What this task involves »
The required result is each line of the entries below containing the string "sampleHost".

Provided material »
(** * NineSong: the catalogue query engine of the audio scene

    A shallow embedding of the two repositories of
    [repository/repository_file_entity/scene_audio/scene_audio_route_repository]:
    [repository_route_media_file.go] (tracks) and
    [repository_route_album.go] (albums).

    Both repositories compose a MongoDB aggregation pipeline out of
    [bson.D] documents and hand it to the catalogue store.  The file is
    organised as follows:

    - [Strconv], [Strings]: the functions of Go's standard library the
      code calls ([strconv.Atoi], [strconv.ParseBool], [strings.ToLower]);
    - [Bson]: BSON values, [bson.D] and [bson.A];
    - [Store]: the catalogue store, an evaluator for the pipeline stages
      the two files emit, over the regular expression library of the
      store, which is a parameter;
    - [Fragment]: one such library, for the concrete runs;
    - [GoContext], [Mongo], [Models]: deadlines, the database handle and
      the result records;
    - [Engine]: the functions of the two Go files under their own names,
      the four repository methods, and their properties;
    - the properties at a concrete catalogue. *)

From stdpp Require Import base option list strings gmap sorting.
From Stdlib Require Import ZArith Ascii String Bool Lia Sorted Permutation.

Set Warnings "-register-all".

Local Open Scope string_scope.
Local Open Scope list_scope.
Local Open Scope stdpp_scope.
Local Open Scope Z_scope.

(** ** Go's standard library *)

Module Strconv.

(** [int] is 64 bits wide on the platforms the service is built for;
    its arithmetic wraps around. *)
Definition minInt : Z := - 2 ^ 63.
Definition maxInt : Z := 2 ^ 63 - 1.
Definition wrapInt (z : Z) : Z := (z + 2 ^ 63) mod 2 ^ 64 - 2 ^ 63.
Definition subInt (a b : Z) : Z := wrapInt (a - b).

Definition digit (c : ascii) : option Z :=
  let n := Z.of_N (N_of_ascii c) in
  if (48 <=? n) && (n <=? 57) then Some (n - 48) else None.

Fixpoint digits (acc : Z) (s : string) : option Z :=
  match s with
  | EmptyString => Some acc
  | String c rest =>
      match digit c with
      | Some d => digits (acc * 10 + d) rest
      | None => None
      end
  end.

(** [strconv.Atoi]: an optional sign, then one or more decimal digits;
    [None] is the syntax error or the range error of the Go function. *)
Definition Atoi (s : string) : option Z :=
  let '(neg, body) :=
    match s with
    | String "-"%char rest => (true, rest)
    | String "+"%char rest => (false, rest)
    | _ => (false, s)
    end in
  match body with
  | EmptyString => None
  | _ =>
      match digits 0 body with
      | Some n =>
          let v := if neg : bool then - n else n in
          if (minInt <=? v) && (v <=? maxInt) then Some v else None
      | None => None
      end
  end.

(** [strconv.ParseBool]: exactly the twelve spellings below. *)
Definition ParseBool (str : string) : option bool :=
  if existsb (String.eqb str) ["1"; "t"; "T"; "TRUE"; "true"; "True"]
  then Some true
  else if existsb (String.eqb str) ["0"; "f"; "F"; "FALSE"; "false"; "False"]
  then Some false
  else None.

End Strconv.

Module Strings.

Definition code (c : ascii) : Z := Z.of_N (N_of_ascii c).

Definition isASCII (s : string) : bool :=
  forallb (fun c => code c <? 128) (list_ascii_of_string s).

Definition lowerByte (c : ascii) : ascii :=
  if (65 <=? code c) && (code c <=? 90)
  then ascii_of_N (N_of_ascii c + 32)
  else c.

Fixpoint lowerASCII (s : string) : string :=
  match s with
  | EmptyString => EmptyString
  | String c rest => String (lowerByte c) (lowerASCII rest)
  end.

(** [strings.ToLower].  A string of ASCII bytes is lowered byte by byte,
    as the fast path of the Go function does; any other string goes
    through [strings.Map(unicode.ToLower, s)], whose case tables are
    not part of this development and are taken as the argument
    [mapUnicode]. *)
Definition ToLower (mapUnicode : string -> string) (s : string) : string :=
  if isASCII s then lowerASCII s else mapUnicode s.

End Strings.

(** ** BSON *)

Module Bson.

(** BSON values as the driver encodes them.  [VDoc] is [bson.D], an
    ordered list of [bson.E] key/value pairs in which a key may repeat;
    [VArr] is [bson.A] and every Go slice ([[]bson.D]); [VNull] is Go's
    [nil]. *)
Inductive value : Type :=
| VNull
| VBool (b : bool)
| VInt (n : Z)
| VStr (s : string)
| VDate (t : Z)
| VArr (l : list value)
| VDoc (d : list (string * value)).

Definition E : Type := string * value.
Definition D : Type := list E.
Definition A : Type := list value.

(** The first pair with key [k], as a BSON reader resolves a field. *)
Fixpoint get (k : string) (d : D) : option value :=
  match d with
  | [] => None
  | (k', v) :: rest => if String.eqb k k' then Some v else get k rest
  end.

Fixpoint remove (k : string) (d : D) : D :=
  match d with
  | [] => []
  | (k', v) :: rest =>
      if String.eqb k k' then remove k rest else (k', v) :: remove k rest
  end.

(** Replaces the field in place, or appends it when it is absent. *)
Fixpoint set (k : string) (v : value) (d : D) : D :=
  match d with
  | [] => [(k, v)]
  | (k', v') :: rest =>
      if String.eqb k k' then (k, v) :: remove k rest
      else (k', v') :: set k v rest
  end.

Fixpoint eqb (a b : value) {struct a} : bool :=
  match a, b with
  | VNull, VNull => true
  | VBool x, VBool y => Bool.eqb x y
  | VInt x, VInt y => (x =? y)%Z
  | VStr x, VStr y => String.eqb x y
  | VDate x, VDate y => (x =? y)%Z
  | VArr x, VArr y =>
      (fix all (l1 l2 : list value) {struct l1} : bool :=
         match l1, l2 with
         | [], [] => true
         | v1 :: r1, v2 :: r2 => eqb v1 v2 && all r1 r2
         | _, _ => false
         end) x y
  | VDoc x, VDoc y =>
      (fix all (l1 l2 : list (string * value)) {struct l1} : bool :=
         match l1, l2 with
         | [], [] => true
         | (k1, v1) :: r1, (k2, v2) :: r2 =>
             String.eqb k1 k2 && eqb v1 v2 && all r1 r2
         | _, _ => false
         end) x y
  | _, _ => false
  end.

End Bson.

Import Bson.

(** ** The catalogue store

    The store is the external collaborator of the engine.  This module
    gives the meaning of the pipeline stages the two repositories emit
    ([$lookup], [$unwind], [$addFields], [$match], [$sort], [$skip],
    [$limit], [$facet], [$count]) following MongoDB's documented
    behaviour.  A pipeline the store rejects, or one that uses an operator
    outside this fragment, evaluates to [None]. *)

Module Store.

(** *** Field paths *)

(** ["a.b.c"] is the path [["a"; "b"; "c"]]. *)
Fixpoint splitPath (s : string) : list string :=
  match s with
  | EmptyString => [EmptyString]
  | String c rest =>
      if Ascii.eqb c "."%char then EmptyString :: splitPath rest
      else
        match splitPath rest with
        | seg :: segs => String c seg :: segs
        | [] => [String c EmptyString]
        end
  end.

(** The values a query clause on [path] is tested against; [None] is a
    missing field.  A query descends into the documents of an array, and
    at the end of the path an array offers itself and each of its
    elements. *)
Fixpoint candidates (path : list string) (v : value) : list (option value) :=
  match path with
  | [] =>
      Some v :: match v with VArr l => map Some l | _ => [] end
  | k :: rest =>
      match v with
      | VDoc d =>
          match get k d with
          | Some x => candidates rest x
          | None => [None]
          end
      | VArr l =>
          flat_map
            (fun e =>
               match e with
               | VDoc d =>
                   match get k d with
                   | Some x => candidates rest x
                   | None => [None]
                   end
               | _ => []
               end) l
      | _ => [None]
      end
  end.

(** The value of the aggregation expression ["$a.b"]; [None] is the
    missing value.  Through an array the path collects the values found
    in its documents. *)
Fixpoint fieldPath (path : list string) (v : value) : option value :=
  match path with
  | [] => Some v
  | k :: rest =>
      match v with
      | VDoc d =>
          match get k d with
          | Some x => fieldPath rest x
          | None => None
          end
      | VArr l =>
          Some (VArr
            (omap
               (fun e =>
                  match e with
                  | VDoc d =>
                      match get k d with
                      | Some x => fieldPath rest x
                      | None => None
                      end
                  | _ => None
                  end) l))
      | _ => None
      end
  end.

(** *** Regular expressions

    The store matches [$regex] with its regular expression library
    (PCRE), which is outside this development.  [Regexp] is what the
    store asks of it: to compile a pattern under a string of options,
    which the library may refuse, and to tell of a subject whether the
    compiled pattern matches somewhere in it. *)

Definition Regexp : Type := string -> string -> option (string -> bool).

(** *** Aggregation expressions *)

Definition truthy (v : option value) : bool :=
  match v with
  | None | Some VNull | Some (VBool false) | Some (VInt 0) => false
  | Some _ => true
  end.

Definition sameValue (a b : option value) : bool :=
  match a, b with
  | None, None => true
  | Some x, Some y => Bson.eqb x y
  | _, _ => false
  end.

Definition stripDollar (s : string) : option string :=
  match s with
  | String "$"%char rest => Some rest
  | _ => None
  end.
Lemma switchTab_saved index w w' :
  currentTabIndex (tabState w) <> index ->
  TabManager.switchTab stringify index w = Returns w' ->
  sessionSaved stringify w'.
Proof.
  intros Hne. unfold TabManager.switchTab.
  destruct (Z.eqb_spec (currentTabIndex (tabState w)) index) as [|_]; [contradiction|].
  destruct (TabManager.saveCurrentTabContent w) as [w1|w1]; [|discriminate]. cbv zeta.
  destruct (TabManager.tabAt index _) as [tab|]; [|discriminate].
  destruct (tabHistories _ !! id tab) as [hm|]; [|discriminate].
  intros [= <-]. apply (switched_saved index tab hm w1).
Qed.

Lemma saved_frame w w' :
  sessionSaved stringify w ->
  tabs (tabState w') = tabs (tabState w) ->
  currentTabIndex (tabState w') = currentTabIndex (tabState w) ->
  (forall d, StorageManager.getFromLocalStorage "tabs" d (storage w')
             = StorageManager.getFromLocalStorage "tabs" d (storage w)) ->
  (forall d, StorageManager.getFromLocalStorage "currentTabIndex" d (storage w')
             = StorageManager.getFromLocalStorage "currentTabIndex" d (storage w)) ->
  sessionSaved stringify w'.
Proof.
  intros [H1 H2] Ht Hi Hs1 Hs2. unfold sessionSaved. rewrite Ht, Hi, Hs1, Hs2. auto.
Qed.

Lemma navigate_saved step w :
  sessionSaved stringify w ->
  sessionSaved stringify (stateOf (TabManager.navigate step w)).
Proof.
  intros Hs. unfold TabManager.navigate.
  destruct (currentTabIndex (tabState w) =? -1); [exact Hs|].
  destruct (TabManager.tabAt _ w) as [tab|]; [|exact Hs].
  destruct (tabHistories (tabState w) !! id tab) as [hm|]; [|exact Hs].
  destruct (step hm) as [h' [text|]]; exact Hs.
Qed.

End SavedFacts.

(** X28.  The saved session keeps in step with the live one.  In a
    session in good order whose document list and active index read back
    from the store as they are, they still do after any call the page
    makes on the tab manager: creating, switching to or closing a
    document, storing the note, undo, redo and typing. *)
Theorem saved_session_keeps_in_step (h : Host) (e : event) (w : World) :
  wellFormed w ->
  sessionSaved (stringify h) w ->
  validTabEvent w e ->
  sessionSaved (stringify h) (stateOf (run h e w)).
Proof.
  intros Hwf Hs Hvalid. pose proof Hwf as (Hnd & Hkept & Hrange).
  destruct (wellFormed_active w Hwf) as (cur & hc & Hcur & Hhc & Hm).
  destruct e; simpl in Hvalid; try contradiction; cbv [run].
  - destruct (createNewTab_wellFormed (stringify h) now w Hwf Hvalid)
      as (w' & Hret & _).
    destruct (createNewTab_steps (stringify h) now w cur hc Hwf Hvalid Hcur Hhc)
      as (Heq & _).
    cbv zeta in Heq. rewrite Hret. rewrite Hret in Heq. symmetry in Heq.
    apply (switchTab_saved (stringify h) _ _ w') in Heq; [exact Heq|].
    simpl. lia.
  - destruct (Z.eq_dec (currentTabIndex (tabState w)) index) as [Heq|Hne].
    + unfold TabManager.switchTab. rewrite (proj2 (Z.eqb_eq _ _) Heq). exact Hs.
    + destruct (switchTab_wellFormed (stringify h) index w Hwf Hvalid)
        as (w' & Hret & _).
      rewrite Hret. apply (switchTab_saved (stringify h) index w w' Hne Hret).
  - destruct (Z.le_gt_cases (TabManager.tabCount w) 1) as [Hle|Hgt].
    { rewrite closing_last_tab_keeps_state by exact Hle. exact Hs. }
    assert (Hcount : 1 < TabManager.tabCount w) by lia.
    destruct (Z.eq_dec index (currentTabIndex (tabState w))) as [->|Hne].
    + destruct (closeTab_wellFormed (stringify h) _ w Hwf Hcount Hrange)
        as (w' & Hret & _).
      pose proof (closeTab_active_eq (stringify h) cur w Hcount Hcur) as Heq.
      cbv zeta in Heq. rewrite Hret. rewrite Hret in Heq. symmetry in Heq.
      apply (switchTab_saved (stringify h) _ _ w') in Heq; [exact Heq|].
      simpl. unfold successorIndex.
      destruct (TabManager.tabCount w - 1 <=? _); lia.
    + destruct (tabAt_valid index w Hvalid) as [closed Hclosed].
      rewrite (closeTab_inactive_eq (stringify h) index closed w Hcount Hclosed Hne).
      apply saveTabs_saved.
  - rewrite (saveCurrent_eq w cur hc Hm Hcur Hhc).
    destruct (Hkept cur (tabAt_elem _ _ _ Hcur)) as [[Hk1 Hk2] _].
    apply (saved_frame (stringify h) w); [exact Hs|reflexivity|reflexivity| |];
      intros d; simpl; apply read_after_other_write; auto.
  - apply navigate_saved. exact Hs.
  - apply navigate_saved. exact Hs.
  - exact Hs.
Qed.

Lemma saved_session_keeps_in_step_witness :
  sessionSaved sampleStringify
    (stateOf (run sampleHost (CloseTab 0)
                (TabManager.saveTabsToStorage sampleStringify sampleWorld))).
Proof.
  apply (saved_session_keeps_in_step sampleHost (CloseTab 0)
           (TabManager.saveTabsToStorage sampleStringify sampleWorld)).
  - exact sampleWorld_wellFormed.
  - apply saveTabs_saved.
  - change (0 <= 0 < 2). lia.
Defined.

(** X29.  Whenever the constructor returns, on first load or with a
    saved session, the store holds the session it has set up: the
    document list and the active index read back as they are. *)
Theorem constructor_saves_the_session (h : Host) (now : Z) (w0 w : World) :
  TabManager.constructor (stringify h) (parseTabs h) (parseInt h) now w0 = Returns w ->
  sessionSaved (stringify h) w.
Proof.
  unfold TabManager.constructor.
  set (w1 := withTabState (fun _ => TabManager.new) w0).
  destruct (Js.truthy _).
  - destruct (parseTabs h _) as [saved|]; [|discriminate].
    pose proof (restore_frame saved (TabManager.setTabs saved w1)) as [Hidx _].
    cbv zeta in Hidx. simpl in Hidx. cbv zeta.
    set (w2 := foldl _ _ saved) in *.
    assert (Hsw : forall index, 0 <= index ->
              TabManager.switchTab (stringify h) index w2 = Returns w ->
              sessionSaved (stringify h) w).
    { intros index Hpos. apply switchTab_saved. rewrite Hidx. lia. }
    destruct (parseInt h _) as [index|]; [|apply Hsw; lia].
    destruct (Z.leb_spec 0 index); simpl; [|apply Hsw; lia].
    destruct (index <? _); apply Hsw; lia.
  - unfold TabManager.createNewTab.
    change (currentTabIndex (tabState w1)) with (-1). rewrite Z.eqb_refl. cbv zeta.
    apply switchTab_saved. simpl.
    change (TabManager.tabCount _) with 1. lia.
Qed.

Lemma constructor_saves_the_session_witness :
  sessionSaved sampleStringify firstLoad.
Proof.
  apply (constructor_saves_the_session sampleHost 1700000000000 blankPage firstLoad).
  reflexivity.
Defined.
Record gap_config := {
  range : Z * Z;
  gap_min : Q;
  gap_max : Q;
  description : string
}.

(** The table is iterated in insertion order by [get_age_group], hence an
    association list. *)
Definition AGE_GROUP_GAPS : list (string * gap_config) := [
  ("teen", {| range := (18, 19)%Z; gap_min := 1.5; gap_max := 2.5;
              description := "Teens (18-19)" |});
  ("young_adult", {| range := (20, 29)%Z; gap_min := 0.5; gap_max := 1.5;
                     description := "Young Adults (20-29)" |});
  ("adult", {| range := (30, 39)%Z; gap_min := 0.0; gap_max := 0.5;
               description := "Adults (30-39)" |});
  ("middle_aged", {| range := (40, 55)%Z; gap_min := 0.0; gap_max := 0.8;
                     description := "Middle-Aged (40-55)" |});
  ("senior", {| range := (56, 65)%Z; gap_min := -0.5; gap_max := 1.0;
                description := "Seniors (56-65)" |})
]%Q.

(** [min_age <= age <= max_age] for one entry of the table. *)
Definition in_range (info : gap_config) (age : Q) : bool :=
  Qle_bool (inject_Z (range info).1) age
  && Qle_bool age (inject_Z (range info).2).

(** The loop of [get_age_group] over [AGE_GROUP_GAPS.items()]. *)
Definition age_group_of (age : Q) : option string :=
  fst <$> List.find (λ kv, in_range kv.2 age) AGE_GROUP_GAPS.

(** [AGE_GROUP_GAPS[age_group]]. *)
Definition gap_config_of (age_group : string) : option gap_config :=
  snd <$> List.find (λ kv, bool_decide (kv.1 = age_group)) AGE_GROUP_GAPS.

(** [sum(scores) / len(scores)]. *)
Definition mean (scores : list Q) : Q :=
  (foldl Qplus 0 scores / inject_Z (Z.of_nat (length scores)))%Q.

Section Pass.
Context {gen : Type} `{!PRNG gen}.
(** [float(s)] on the text of a cell ([None]: [ValueError]) and
    [str(x)] on a float. *)
Variable float_of_str : string → option Q.
Variable str_of_float : Q → string.

Definition get_age_group (age : string) : option (option string) :=
  if bool_decide (age = "") then Some None else
  age ← float_of_str age;
  Some (age_group_of age).
Lemma compareEntries_flip a b :
  compareEntries a b = Gt → compareEntries b a ≠ Gt.
Proof. intros Hgt. by rewrite compareEntries_antisym, Hgt. Qed.

Lemma extractMin_None l : extractMin l = None ↔ l = [].
Proof.
  destruct l as [| x l]; simpl; [done |]. split; [| done].
  destruct (extractMin l) as [[m rest] |]; [| done].
  by destruct (compareEntries x m).
Qed.

Lemma extractMin_perm l : ∀ e rest, extractMin l = Some (e, rest) → l ≡ₚ e :: rest.
Proof.
  induction l as [| x l IH]; intros e rest Hex; simpl in Hex; [done |].
  destruct (extractMin l) as [[m r] |] eqn:Hl.
  - specialize (IH _ _ eq_refl).
    destruct (compareEntries x m); simplify_eq; [done | done |].
    rewrite IH. apply Permutation_swap.
  - apply extractMin_None in Hl as ->. by simplify_eq.
Qed.

Lemma extractMin_min l : ∀ e rest x,
  extractMin l = Some (e, rest) → x ∈ l → compareEntries e x ≠ Gt.
Proof.
  induction l as [| y l IH]; intros e rest x Hex Hx; simpl in Hex; [done |].
  assert (∀ z, compareEntries z z ≠ Gt) as Hrefl.
  { intros z. apply compareEntries_le_iff. right. done. }
  destruct (extractMin l) as [[m r] |] eqn:Hl.
  - specialize (IH _ _ x eq_refl).
    destruct (compareEntries y m) eqn:Hym; simplify_eq.
    + apply elem_of_cons in Hx as [-> | Hx]; [done |].
      eapply compareEntries_trans; [| by apply IH]. congruence.
    + apply elem_of_cons in Hx as [-> | Hx]; [done |].
      eapply compareEntries_trans; [| by apply IH]. congruence.
    + apply elem_of_cons in Hx as [-> | Hx]; [by apply compareEntries_flip | by apply IH].
  - apply extractMin_None in Hl as ->. simplify_eq.
    apply elem_of_cons in Hx as [-> | Hx]; [done | by apply elem_of_nil in Hx].
Qed.

#[export] Instance listQueue_laws : MinPriorityQueueLaws (list Entry).
Proof.
  split; simpl.
  - done.
  - intros e q. symmetry. apply Permutation_cons_append.
  - apply extractMin_None.
  - intros q e q'. apply extractMin_perm.
  - intros q e q' x. apply extractMin_min.
Qed.

(** ** Queue contract: derived facts *)

Section QueueFacts.
Context {Q : Type} `{MinPriorityQueueLaws Q}.

Lemma dequeue_subset (q q' : Q) e x :
  dequeue q = Some (e, q') → x ∈ pq_items q' → x ∈ pq_items q.
Proof. intros Hd Hx. rewrite (dequeue_items _ _ _ Hd). by right. Qed.

Lemma dequeue_head (q q' : Q) e :
  dequeue q = Some (e, q') → e ∈ pq_items q.
Proof. intros Hd. rewrite (dequeue_items _ _ _ Hd). by left. Qed.

Lemma dequeue_other (q q' : Q) e x :
  dequeue q = Some (e, q') → x ∈ pq_items q → x ≠ e → x ∈ pq_items q'.
Proof.
  intros Hd Hx Hne. rewrite (dequeue_items _ _ _ Hd) in Hx.
  apply elem_of_cons in Hx as [? | ?]; done.
Qed.

Lemma dequeue_length (q q' : Q) e :
  dequeue q = Some (e, q') → length (pq_items q) = S (length (pq_items q')).
Proof. intros Hd. by rewrite (dequeue_items _ _ _ Hd). Qed.

Lemma enqueue_elem (q : Q) e x :
  x ∈ pq_items (enqueue e q) ↔ x = e ∨ x ∈ pq_items q.
Proof. rewrite enqueue_items. apply elem_of_cons. Qed.

Lemma enqueue_length (q : Q) e :
  length (pq_items (enqueue e q)) = S (length (pq_items q)).
Proof. by rewrite enqueue_items. Qed.
End QueueFacts.

(** ** Invariants of the search loop *)

Section SearchProofs.
Context {Q : Type} `{MinPriorityQueueLaws Q}.
Variable graph : gmap N (list N).
Variable riskMap : gmap string Z.
Variable starts : list N.
Variable target : N.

Exercise result »
    (stateOf (run sampleHost (CloseTab 0)
  apply (saved_session_keeps_in_step sampleHost (CloseTab 0)
  apply (constructor_saves_the_session sampleHost 1700000000000 blankPage firstLoad).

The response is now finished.